■ Task brief
Whatever the records contain, reproduce all of them exactly.

■ Dataset excerpts
(** C34: A transfer of a positive amount to or from user mode, with a kernel object of at
    least that size, does one of two things. If the buffer does not lie in the user area,
    or one of the pages counted for it (from its first page, one for every 4096 bytes of
    its length, begun or not) may not be used in this way (mapped, of the user, readable,
    and to be written also writable and not executable), it answers EINVAL, and nothing is
    read, written or moved on. Otherwise it copies exactly the bytes of the buffer: to the
    user, all of memory outside of the buffer stays; from the user, all of memory and the
    rest of the object stay. Every byte of the buffer then lies in the user area, and in a
    page that was checked, except for those in the last page of a buffer that begins inside
    a page and reaches into one page more than were counted: that page is not checked. *)
Theorem user_transfer_confined t tr len m :
  type tr = TRANSFER_USERMODE → address tr ≠ NULL → is_u32 (address tr) →
  let amount := transfer_amount tr len in
  amount ≠ 0 → amount ≤ length t →
  (¬ accepted m tr amount → PerformTransfer (Some t) tr len m = Done ((EINVAL, t, tr), m)) ∧
  (accepted m tr amount →
    PerformTransfer (Some t) tr len m =
      (if writes_user tr
       then Done ((0, t, advance tr amount), Memory (vas_entries m) (store_bytes (bytes m) (address tr) (take (Z.to_nat amount) t)))
       else Done ((0, load_bytes (bytes m) (address tr) (Z.to_nat amount) ++ drop (Z.to_nat amount) t, advance tr amount), m)) ∧
    ∀ a, address tr ≤ a < address tr + amount →
      ARCH_USER_AREA_BASE ≤ a < ARCH_USER_AREA_LIMIT ∧
      (page_ok (vas_entries m) (writes_user tr) (a / ARCH_PAGE_SIZE) ∨
       a / ARCH_PAGE_SIZE = address tr / ARCH_PAGE_SIZE + BytesToPages amount ∧
       BytesToPages amount * ARCH_PAGE_SIZE < address tr `mod` ARCH_PAGE_SIZE + amount)).
Proof.
  intros Hty Hnn Ha amount Hnz Hlen. assert (is_u32 amount) as Hs by apply u32_range.
  pose proof (ValidateCopy_cases (vas_entries m) (address tr) amount (writes_user tr) Ha Hs) as Hcases.
  fold (accepted m tr amount) in Hcases. split.
  - intros Hno. destruct Hcases as [[Hyes _]|[_ Hv]]; [done|]. by apply PerformTransfer_refused.
  - intros Hacc. destruct Hcases as [[_ Hv]|[Hno _]]; [|done]. split.
    + rewrite PerformTransfer_run by (try done; intros _; exact Hv). fold amount. unfold writes_user. by destruct (direction tr).
    + intros a Hin. destruct Hacc as [[Hb Hl] Hpg]. split; [unfold ARCH_USER_AREA_BASE, ARCH_USER_AREA_LIMIT in *; lia|].
      unfold BytesToPages in *. unfold is_u32 in *. unfold ARCH_USER_AREA_BASE, ARCH_USER_AREA_LIMIT, ARCH_PAGE_SIZE in *.
      rewrite u32_small in * by (unfold is_u32; lia).
      destruct (decide (a / 4096 < address tr / 4096 + (amount + 4096 - 1) / 4096)) as [Hlt|Hge]; [left; apply Hpg|right].
      * split; [apply Z.div_le_mono; lia|done].
      * pose proof (Z.div_mod (address tr) 4096 ltac:(lia)). pose proof (Z.mod_pos_bound (address tr) 4096 ltac:(lia)).
        pose proof (Z.div_mod a 4096 ltac:(lia)). pose proof (Z.mod_pos_bound a 4096 ltac:(lia)).
        pose proof (Z.div_mod (amount + 4096 - 1) 4096 ltac:(lia)). pose proof (Z.mod_pos_bound (amount + 4096 - 1) 4096 ltac:(lia)).
        split; lia.
Qed.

■ Your response
(** C34: A transfer of a positive amount to or from user mode, with a kernel object of at
    least that size, does one of two things. If the buffer does not lie in the user area,
    or one of the pages counted for it (from its first page, one for every 4096 bytes of
    its length, begun or not) may not be used in this way (mapped, of the user, readable,
    and to be written also writable and not executable), it answers EINVAL, and nothing is
    read, written or moved on. Otherwise it copies exactly the bytes of the buffer: to the
    user, all of memory outside of the buffer stays; from the user, all of memory and the
    rest of the object stay. Every byte of the buffer then lies in the user area, and in a
    page that was checked, except for those in the last page of a buffer that begins inside
    a page and reaches into one page more than were counted: that page is not checked. *)
Theorem user_transfer_confined t tr len m :
  type tr = TRANSFER_USERMODE → address tr ≠ NULL → is_u32 (address tr) →
  let amount := transfer_amount tr len in
  amount ≠ 0 → amount ≤ length t →
  (¬ accepted m tr amount → PerformTransfer (Some t) tr len m = Done ((EINVAL, t, tr), m)) ∧
  (accepted m tr amount →
    PerformTransfer (Some t) tr len m =
      (if writes_user tr
       then Done ((0, t, advance tr amount), Memory (vas_entries m) (store_bytes (bytes m) (address tr) (take (Z.to_nat amount) t)))
       else Done ((0, load_bytes (bytes m) (address tr) (Z.to_nat amount) ++ drop (Z.to_nat amount) t, advance tr amount), m)) ∧
    ∀ a, address tr ≤ a < address tr + amount →
      ARCH_USER_AREA_BASE ≤ a < ARCH_USER_AREA_LIMIT ∧
      (page_ok (vas_entries m) (writes_user tr) (a / ARCH_PAGE_SIZE) ∨
       a / ARCH_PAGE_SIZE = address tr / ARCH_PAGE_SIZE + BytesToPages amount ∧
       BytesToPages amount * ARCH_PAGE_SIZE < address tr `mod` ARCH_PAGE_SIZE + amount)).
Proof.
  intros Hty Hnn Ha amount Hnz Hlen. assert (is_u32 amount) as Hs by apply u32_range.
  pose proof (ValidateCopy_cases (vas_entries m) (address tr) amount (writes_user tr) Ha Hs) as Hcases.
  fold (accepted m tr amount) in Hcases. split.
  - intros Hno. destruct Hcases as [[Hyes _]|[_ Hv]]; [done|]. by apply PerformTransfer_refused.
  - intros Hacc. destruct Hcases as [[_ Hv]|[Hno _]]; [|done]. split.
    + rewrite PerformTransfer_run by (try done; intros _; exact Hv). fold amount. unfold writes_user. by destruct (direction tr).
    + intros a Hin. destruct Hacc as [[Hb Hl] Hpg]. split; [unfold ARCH_USER_AREA_BASE, ARCH_USER_AREA_LIMIT in *; lia|].
      unfold BytesToPages in *. unfold is_u32 in *. unfold ARCH_USER_AREA_BASE, ARCH_USER_AREA_LIMIT, ARCH_PAGE_SIZE in *.
      rewrite u32_small in * by (unfold is_u32; lia).
      destruct (decide (a / 4096 < address tr / 4096 + (amount + 4096 - 1) / 4096)) as [Hlt|Hge]; [left; apply Hpg|right].
      * split; [apply Z.div_le_mono; lia|done].
      * pose proof (Z.div_mod (address tr) 4096 ltac:(lia)). pose proof (Z.mod_pos_bound (address tr) 4096 ltac:(lia)).
        pose proof (Z.div_mod a 4096 ltac:(lia)). pose proof (Z.mod_pos_bound a 4096 ltac:(lia)).
        pose proof (Z.div_mod (amount + 4096 - 1) 4096 ltac:(lia)). pose proof (Z.mod_pos_bound (amount + 4096 - 1) 4096 ltac:(lia)).
        split; lia.
Qed.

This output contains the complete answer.